For the data below, give again exactly the lines from the one containing "parameters of the" through the one containing "(** ** Python strings *)", both ends included, and no others.

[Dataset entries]
[Start of Attachment]

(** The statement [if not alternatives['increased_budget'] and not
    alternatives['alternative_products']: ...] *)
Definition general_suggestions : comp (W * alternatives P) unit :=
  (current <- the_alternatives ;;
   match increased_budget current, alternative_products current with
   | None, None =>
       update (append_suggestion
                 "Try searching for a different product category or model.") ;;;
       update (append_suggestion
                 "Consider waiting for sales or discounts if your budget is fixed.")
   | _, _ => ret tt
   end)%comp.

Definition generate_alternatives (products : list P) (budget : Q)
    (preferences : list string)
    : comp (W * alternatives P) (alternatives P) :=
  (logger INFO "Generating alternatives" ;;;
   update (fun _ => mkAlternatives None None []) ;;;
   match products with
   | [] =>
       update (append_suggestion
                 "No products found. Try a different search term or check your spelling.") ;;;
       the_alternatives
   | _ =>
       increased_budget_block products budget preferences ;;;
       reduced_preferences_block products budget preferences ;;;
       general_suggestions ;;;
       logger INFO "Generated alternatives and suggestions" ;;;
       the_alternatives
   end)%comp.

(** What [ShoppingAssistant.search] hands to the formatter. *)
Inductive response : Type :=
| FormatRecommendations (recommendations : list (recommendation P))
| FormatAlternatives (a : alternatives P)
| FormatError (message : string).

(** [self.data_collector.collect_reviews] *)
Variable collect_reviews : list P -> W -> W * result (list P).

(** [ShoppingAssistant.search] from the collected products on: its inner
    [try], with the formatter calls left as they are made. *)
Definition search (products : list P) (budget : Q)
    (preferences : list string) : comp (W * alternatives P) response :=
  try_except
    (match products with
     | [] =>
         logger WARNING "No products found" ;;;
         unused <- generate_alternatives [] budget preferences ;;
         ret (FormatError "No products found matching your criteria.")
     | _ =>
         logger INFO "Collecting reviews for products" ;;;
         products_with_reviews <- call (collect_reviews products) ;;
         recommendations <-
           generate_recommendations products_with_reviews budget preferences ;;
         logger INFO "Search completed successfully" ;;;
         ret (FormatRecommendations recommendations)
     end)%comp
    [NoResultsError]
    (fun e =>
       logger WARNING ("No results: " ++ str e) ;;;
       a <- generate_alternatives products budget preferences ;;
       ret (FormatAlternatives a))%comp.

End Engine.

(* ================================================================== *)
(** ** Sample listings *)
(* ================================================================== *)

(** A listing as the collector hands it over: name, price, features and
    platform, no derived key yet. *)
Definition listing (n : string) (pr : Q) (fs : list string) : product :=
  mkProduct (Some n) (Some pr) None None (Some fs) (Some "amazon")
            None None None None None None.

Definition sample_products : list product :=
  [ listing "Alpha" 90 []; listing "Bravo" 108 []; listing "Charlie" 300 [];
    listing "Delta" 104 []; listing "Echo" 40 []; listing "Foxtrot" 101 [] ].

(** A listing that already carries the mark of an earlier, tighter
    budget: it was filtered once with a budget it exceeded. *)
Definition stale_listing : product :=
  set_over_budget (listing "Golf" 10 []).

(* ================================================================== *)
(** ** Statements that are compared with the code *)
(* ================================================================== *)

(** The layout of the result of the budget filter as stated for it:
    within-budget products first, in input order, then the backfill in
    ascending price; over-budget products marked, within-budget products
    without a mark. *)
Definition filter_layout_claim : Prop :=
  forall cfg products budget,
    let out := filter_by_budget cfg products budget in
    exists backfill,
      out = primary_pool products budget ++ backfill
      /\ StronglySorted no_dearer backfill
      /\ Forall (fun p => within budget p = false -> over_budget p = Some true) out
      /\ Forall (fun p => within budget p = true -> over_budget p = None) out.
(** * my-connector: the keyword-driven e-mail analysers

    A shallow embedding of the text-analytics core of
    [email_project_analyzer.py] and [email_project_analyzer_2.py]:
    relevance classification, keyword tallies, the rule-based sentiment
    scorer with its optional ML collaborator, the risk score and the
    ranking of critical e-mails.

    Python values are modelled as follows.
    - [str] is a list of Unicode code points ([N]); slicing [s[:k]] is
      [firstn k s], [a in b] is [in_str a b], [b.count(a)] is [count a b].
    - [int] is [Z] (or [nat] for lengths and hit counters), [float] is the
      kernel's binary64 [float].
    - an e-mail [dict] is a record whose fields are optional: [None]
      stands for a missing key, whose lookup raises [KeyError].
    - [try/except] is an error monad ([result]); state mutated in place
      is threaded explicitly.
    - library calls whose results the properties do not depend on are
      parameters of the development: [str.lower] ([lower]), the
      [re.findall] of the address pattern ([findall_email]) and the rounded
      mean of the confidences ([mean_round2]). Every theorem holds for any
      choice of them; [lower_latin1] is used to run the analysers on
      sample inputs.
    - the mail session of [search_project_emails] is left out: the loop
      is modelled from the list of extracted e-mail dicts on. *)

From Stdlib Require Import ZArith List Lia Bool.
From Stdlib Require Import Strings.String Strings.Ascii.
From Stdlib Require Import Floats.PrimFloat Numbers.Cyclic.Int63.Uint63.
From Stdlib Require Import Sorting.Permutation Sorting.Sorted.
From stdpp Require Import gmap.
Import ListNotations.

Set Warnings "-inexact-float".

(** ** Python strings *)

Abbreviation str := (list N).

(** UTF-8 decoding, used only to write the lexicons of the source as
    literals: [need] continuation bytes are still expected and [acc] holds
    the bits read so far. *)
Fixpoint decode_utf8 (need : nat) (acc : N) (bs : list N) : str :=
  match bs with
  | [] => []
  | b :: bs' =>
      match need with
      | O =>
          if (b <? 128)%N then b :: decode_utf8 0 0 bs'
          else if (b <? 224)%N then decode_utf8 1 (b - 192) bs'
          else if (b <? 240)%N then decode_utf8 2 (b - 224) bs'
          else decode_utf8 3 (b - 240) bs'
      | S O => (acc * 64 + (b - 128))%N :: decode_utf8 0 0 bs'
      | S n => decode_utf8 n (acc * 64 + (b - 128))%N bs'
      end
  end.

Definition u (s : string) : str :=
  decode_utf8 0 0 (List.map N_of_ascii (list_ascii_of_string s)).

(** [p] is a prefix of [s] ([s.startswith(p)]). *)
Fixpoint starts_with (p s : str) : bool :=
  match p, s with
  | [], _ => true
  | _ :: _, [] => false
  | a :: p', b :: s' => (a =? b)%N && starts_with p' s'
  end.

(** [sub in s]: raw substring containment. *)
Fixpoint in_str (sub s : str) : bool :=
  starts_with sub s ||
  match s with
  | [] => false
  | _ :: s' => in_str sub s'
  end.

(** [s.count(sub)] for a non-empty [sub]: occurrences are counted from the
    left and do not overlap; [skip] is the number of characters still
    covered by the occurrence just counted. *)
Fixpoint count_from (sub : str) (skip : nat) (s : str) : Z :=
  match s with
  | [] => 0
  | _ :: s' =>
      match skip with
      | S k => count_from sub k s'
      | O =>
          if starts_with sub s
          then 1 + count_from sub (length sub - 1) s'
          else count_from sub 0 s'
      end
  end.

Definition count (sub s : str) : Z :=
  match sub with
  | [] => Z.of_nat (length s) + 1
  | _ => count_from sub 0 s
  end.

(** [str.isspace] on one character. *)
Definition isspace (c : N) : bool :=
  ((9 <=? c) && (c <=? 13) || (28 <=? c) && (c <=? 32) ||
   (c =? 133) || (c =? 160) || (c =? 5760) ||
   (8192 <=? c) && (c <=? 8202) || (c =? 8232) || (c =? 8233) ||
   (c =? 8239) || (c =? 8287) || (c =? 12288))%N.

[End of Attachment]

SOLUTION FOR THIS PROBLEM ▸
      parameters of the development: [str.lower] ([lower]), the
      [re.findall] of the address pattern ([findall_email]) and the rounded
      mean of the confidences ([mean_round2]). Every theorem holds for any
      choice of them; [lower_latin1] is used to run the analysers on
      sample inputs.
    - the mail session of [search_project_emails] is left out: the loop
      is modelled from the list of extracted e-mail dicts on. *)

From Stdlib Require Import ZArith List Lia Bool.
From Stdlib Require Import Strings.String Strings.Ascii.
From Stdlib Require Import Floats.PrimFloat Numbers.Cyclic.Int63.Uint63.
From Stdlib Require Import Sorting.Permutation Sorting.Sorted.
From stdpp Require Import gmap.
Import ListNotations.

Set Warnings "-inexact-float".

(** ** Python strings *)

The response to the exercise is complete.